Third Party Communication: None
Date of Communication: Not Applicable
Person To Contact: * * *, ID No. * * *
Telephone Number: * * *

Index Number: 1362.00-00, 1362.04-00
Release Date: 1/22/2021

Date: August 28, 2020

Refer Reply To: CC:PSI:03 - PLR-105476-20

LEGEND:

X = * * *
LLC = * * *
A = * * *
B = * * *
C = * * *
D = * * *
E = * * *
F = * * *
Trust 1 = * * *
Trust 2 = * * *
Trust 3 = * * *
Trust 4 = * * *
Trust 5 = * * *
LP 1 = * * *
LP 2 = * * *
Date 1 = * * *
Date 2 = * * *
Date 3 = * * *
Date 4 = * * *
State 1 = * * *
State 2 = * * *
a = * * *
b = * * *
c = * * *
d = * * *
e = * * *
f = * * *
g = * * *
h = * * *
i = * * *

Dear * * *:

This letter responds to a letter dated December 19, 2019, submitted on behalf of X, requesting relief under section 1362(f) of the Internal Revenue Code (the Code).

Facts

According to the information submitted and representations made within, X was incorporated on Date 1, under the laws of State 1, and made a valid S election effective Date 1.

Immediately prior to Date 2, X was owned by the following eligible shareholders: a% by LLC, b% by C and D, a husband and wife, c% by E and F, a husband and wife, d% by LP 1, e% by Trust 5, and f% by LP 2. Also immediately prior to Date 2, LLC was wholly owned by Trust 1, also an eligible shareholder. A and B, a husband and wife, were the co-grantors and co-trustees under the laws of State 2, a community property state, of Trust 1.

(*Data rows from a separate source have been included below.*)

(** * Git *)

(** Global options as [find_git_subcommand] skips them: an option with its
    value in the same word, an option followed by its value, another option. *)
Inductive git_globals : list str → Prop :=
| globals_nil : git_globals []
| globals_inline a l : is_git_global_option_with_inline_value a = true → git_globals l → git_globals (a :: l)
| globals_value a v l : is_git_global_option_with_value a = true → git_globals l → git_globals (a :: v :: l)
| globals_other a l : starts_with (lit "-") a = true → git_globals l → git_globals (a :: l).

Lemma find_git_subcommand_loop_spec subs idx args i sub :
  (find_git_subcommand_loop subs false idx args = Some (i, sub) →
   ∃ globals rest, args = globals ++ sub :: rest ∧ i = idx + length globals
                   ∧ git_globals globals ∧ sub ∈ subs ∧ starts_with (lit "-") sub = false)
  ∧ (find_git_subcommand_loop subs true idx args = Some (i, sub) →
     ∃ v globals rest, args = v :: globals ++ sub :: rest ∧ i = S idx + length globals
                   ∧ git_globals globals ∧ sub ∈ subs ∧ starts_with (lit "-") sub = false).
Proof.
  revert idx. induction args as [|a args IH]; intros idx; [done|]. cbn [find_git_subcommand_loop].
  split.
  - destruct (is_git_global_option_with_inline_value a) eqn:Ei.
    { intros (g & rest & -> & -> & Hg & ?)%(proj1 (IH (S idx))). exists (a :: g), rest.
      split; [done|]. split; [simpl; lia|]. split; [by apply globals_inline|done]. }
    destruct (is_git_global_option_with_value a) eqn:Ev.
    { intros (v & g & rest & -> & -> & Hg & ?)%(proj2 (IH (S idx))). exists (a :: v :: g), rest.
      split; [done|]. split; [simpl; lia|]. split; [by apply globals_value|done]. }
    destruct (bool_decide (a = lit "--") || starts_with (lit "-") a) eqn:Eo.
    { intros (g & rest & -> & -> & Hg & ?)%(proj1 (IH (S idx))). exists (a :: g), rest.
      split; [done|]. split; [simpl; lia|]. split; [|done]. apply globals_other; [|done].
      apply orb_true_iff in Eo as [->%bool_decide_eq_true|]; [by vm_compute|done]. }
    destruct (bool_decide_reflect (a ∈ subs)); [|done]. intros [= <- <-]. exists [], args.
    apply orb_false_iff in Eo as [_ ?]. split; [done|]. split; [simpl; lia|]. split; [constructor|done].
  - intros (g & rest & -> & -> & Hg & ?)%(proj1 (IH (S idx))). exists a, g, rest.
    split; [done|]. split; [simpl; lia|done].
Qed.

On Date 2, Trust 1 sold the following issued and outstanding membership interest in LLC: c% to Trust 4, d% to Trust 3, and e% to Trust 2. Property owned by Trust 2, Trust 3, and Trust 4 did not qualify as community property with respect to A and B under State 2 law. As a result of the sale, LLC became regarded as a partnership for federal income tax purposes on Date 2, because the LLC interest held by Trust 2, Trust 3, and Trust 4 were no longer community property owned by A and B.

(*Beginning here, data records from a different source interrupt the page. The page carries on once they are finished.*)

(** Matches of the whole request and of its commands. *)
Lemma request_match p req complex cmds evs x :
  Forall2 (λ c e, check_with_options p c (fallback req complex) host_options = Ok e) cmds evs →
  x ∈ concat (matched_rules <$> evs) ↔
  ∃ c, c ∈ cmds ∧
    ((∃ r o m, governs p host_options c r o m ∧ x = rule_match r o m)
     ∨ ((∀ r o m, ¬ governs p host_options c r o m)
        ∧ x = HeuristicsRuleMatch c (fallback req complex c))).
Proof.
  intros HF. rewrite elem_of_concat. setoid_rewrite list_elem_of_fmap. split.
  - intros (l & (e & -> & He) & Hx). apply list_elem_of_lookup in He as [i Hi].
    destruct (Forall2_lookup_r _ _ _ _ _ HF Hi) as (c & Hc & Hck).
    destruct (check_evaluates p c (fallback req complex) host_options) as (e' & He' & Hev).
    rewrite Hck in He'. injection He' as <-. exists c. split; [by eapply list_elem_of_lookup_2|].
    destruct Hev as [(_ & Hms & _)|(_ & Hno & _ & Hms)]; [left; by apply Hms|right].
    rewrite Hms in Hx. by apply list_elem_of_singleton in Hx as ->.
  - intros (c & [i Hi]%list_elem_of_lookup & Hx).
    destruct (Forall2_lookup_l _ _ _ _ _ HF Hi) as (e & He & Hck).
    destruct (check_evaluates p c (fallback req complex) host_options) as (e' & He' & Hev).
    rewrite Hck in He'. injection He' as <-. exists (matched_rules e).
    split; [exists e; split; [done|by eapply list_elem_of_lookup_2]|].
    destruct Hev as [(_ & Hms & (r & o & m & Hg & _) & _)|(_ & Hno & _ & ->)], Hx as [(r' & o' & m' & Hg' & ->)|[Hno' ->]].
    + apply Hms. eauto.
    + by apply Hno' in Hg.
    + by apply Hno in Hg'.
    + apply list_elem_of_here.
Qed.

(** A proposed amendment is either the requested prefix, which is then
    not empty and not banned, no rule governs the commands of the request and
    with the rule added all of them are allowed; or one of the commands of a
    fully understood script, which no rule governs and for which the fallback
    asks. *)
Theorem proposed_amendment_spec p req reason a :
  requirement p req = Ok (NeedsApproval reason (Some a)) →
  ∃ cmds complex, commands_of (command req) = Ok (cmds, complex) ∧
   ((prefix_rule_request req = Some a ∧ a ≠ [] ∧ (a ∉ BANNED_PREFIX_SUGGESTIONS)
     ∧ (∀ c, c ∈ cmds → ∀ r o m, ¬ governs p host_options c r o m)
     ∧ ∃ p', add_prefix_rule p a Allow = Ok p'
             ∧ ∀ c, c ∈ cmds → decided p' (fallback req complex) c Allow)
    ∨ (complex = false ∧ a ∈ cmds ∧ (∀ r o m, ¬ governs p host_options a r o m)
       ∧ fallback req complex a = Prompt)).
Proof.
  destruct (requirement_run try_parse_shell ast shlex_try_join p req)
    as (cmds & complex & evs & ev & requested & Hc & _ & HF & Hms & _ & _ & Hr & Hreq).
  rewrite Hr. unfold requirement_of. destruct (decision ev); [done| |done].
  destruct (prompt_is_rejected_by_policy _ _); [done|]. intros [= _ Ha].
  exists cmds, complex. split; [done|].
  pose proof (λ x, request_match p req complex cmds evs x HF) as Hmatch. rewrite <-Hms in Hmatch.
  destruct requested as [a'|].
  - injection Ha as ->. left. symmetry in Hreq.
    unfold derive_requested_execpolicy_amendment_from_prefix_rule in Hreq.
    destruct (prefix_rule_request req) as [prefix|]; [|done].
    case_decide as Hne; [done|].
    destruct (bool_decide_reflect (prefix ∈ BANNED_PREFIX_SUGGESTIONS)) as [|Hb]; [done|].
    destruct (existsb is_policy_match (matched_rules ev)) eqn:Em; [done|].
    destruct (prefix_rule_would_approve_all_commands _ _ _ _ _) eqn:Ea; [|done]. injection Hreq as ->.
    split; [done|]. split; [done|]. split; [done|]. split.
    + intros c Hin r o m Hg. apply not_true_iff_false in Em. destruct Em. apply existsb_exists.
      exists (rule_match r o m). split; [|done]. apply list_elem_of_In, Hmatch. eauto 10.
    + unfold prefix_rule_would_approve_all_commands in Ea.
      destruct (add_prefix_rule p a Allow) as [p'|e| |]; try done. exists p'. split; [done|].
      intros c Hin. rewrite forallb_forall in Ea. specialize (Ea c (proj1 (list_elem_of_In _ _) Hin)).
      destruct (check_with_options p' c (fallback req complex) host_options) as [e|e| |] eqn:Ec; try done.
      apply bool_decide_eq_true in Ea. rewrite <-Ea. by apply check_decided.
  - right. destruct complex; [done|]. cbn [negb] in Ha.
    unfold try_derive_execpolicy_amendment_for_prompt_rules in Ha.
    destruct (existsb _ _); [done|]. apply find_map_Some in Ha as (x & Hx & Hh).
    apply Hmatch in Hx as (c & Hin & [(r & o & m & _ & ->)|[Hno ->]]); [done|].
    simpl in Hh. case_decide; [|done]. by injection Hh as <-.
Qed.
End approval_theorems2.

Section update_theorems.
Context `{PathEnv} {FS : Type} `{PolicyFilesLaws FS}.
Context (to_json : str → outcome str str).

Lemma blocking_Ok {A} path (m : stm FS AmendError A) fs p s a :
  blocking path m (fs, p) = (s, Ok a) → ∃ fs', m fs = (fs', Ok a) ∧ s = (fs', p).
Proof.
  unfold blocking. destruct (m fs) as [fs' [b|e| |]]; cbn; intros [= <- <-]; eauto.
Qed.

Lemma append_prefix_contents path prefix fs fs' :
  blocking_append_allow_prefix_rule to_json path prefix fs = (fs', Ok tt) →
  ∃ tokens, prefix ≠ [] ∧ mapM to_json prefix = Ok tokens
    ∧ pf_contents fs' path = Some (add_line (default [] (pf_contents fs path)) (prefix_rule_line tokens)).
Proof.
  unfold blocking_append_allow_prefix_rule. case_decide as Hne; [done|].
  intros (fs1 & tokens & Ht & Ha%append_rule_line_contents)%stm_bind_Ok.
  unfold stm_lift in Ht. injection Ht as <- Ht%map_err_Ok. eauto.
Qed.

Lemma check_one_governed p a fallback ev :
  check_multiple_with_options p [a] fallback host_options = Ok ev →
  existsb (policy_match_with Allow) (matched_rules ev) = true →
  ∃ r o m, governs p host_options a r o m ∧ rule_decision r = Allow.
Proof.
  intros Hc (x & Hx & Hp & Hd)%policy_match_with_spec.
  destruct (check_multiple_evaluates p [a] fallback host_options) as (evs & ev' & Hm & Hc' & Hms & _); [done|].
  rewrite Hc in Hc'. injection Hc' as <-. apply mapM_outcome_Ok in Hm.
  apply Forall2_cons_inv_l in Hm as (e & evs' & Hck & ->%Forall2_nil_inv_l & ->).
  rewrite Hms in Hx. simpl in Hx. rewrite app_nil_r in Hx.
  destruct (check_evaluates p a fallback host_options) as (e' & He' & Hev).
  rewrite Hck in He'. injection He' as <-. destruct Hev as [(_ & Hin & _)|(_ & _ & _ & Hin)].
  - apply Hin in Hx as (r & o & m & Hg & ->). by exists r, o, m.
  - rewrite Hin in Hx. by apply list_elem_of_singleton in Hx as ->.
Qed.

On Date 3, X discovered that LLC had been an ineligible shareholder and that had caused X's S election to termination effective Date 2. Thereafter, on Date 4, X, A, B, Trust 1, Trust 2, Trust 3, and Trust 4 made corrective steps to ensure the corporation only had eligible shareholders.

X represents that if its S corporation election terminated it was inadvertent and was not motivated by tax avoidance or retroactive tax planning. X also represents that X and its shareholders agree to make any adjustments required as a condition of obtaining relief under the inadvertent termination rule as provided under § 1362(f) of the Code that may be required by the Secretary. X further represents that X and its shareholders have filed consistently with X continuing to be a valid S corporation.

Law and Analysis

Section 1361(a)(1) provides that the term “S corporation” means, with respect to any taxable year, a small business corporation for which an election under § 1362(a) is in effect for the year. Section 1361(b)(1) defines a ““small business corporation” as a domestic corporation which is not an ineligible corporation and which does not (A) have more than 100 shareholders, (B) have as a shareholder a person (other than an estate, a trust described in subsection (c)(2), or an organization described in subsection (c)(6)) who is not an individual, (C) have a nonresident alien as a shareholder, and (D) have more than 1 class of stock.

Section 1362(d)(2)(A) provides that an election under § 1362(a) shall be terminated whenever (at any time on or after the 1st day of the 1st taxable year for which the corporation is an S corporation) such corporation ceases to be a small business corporation.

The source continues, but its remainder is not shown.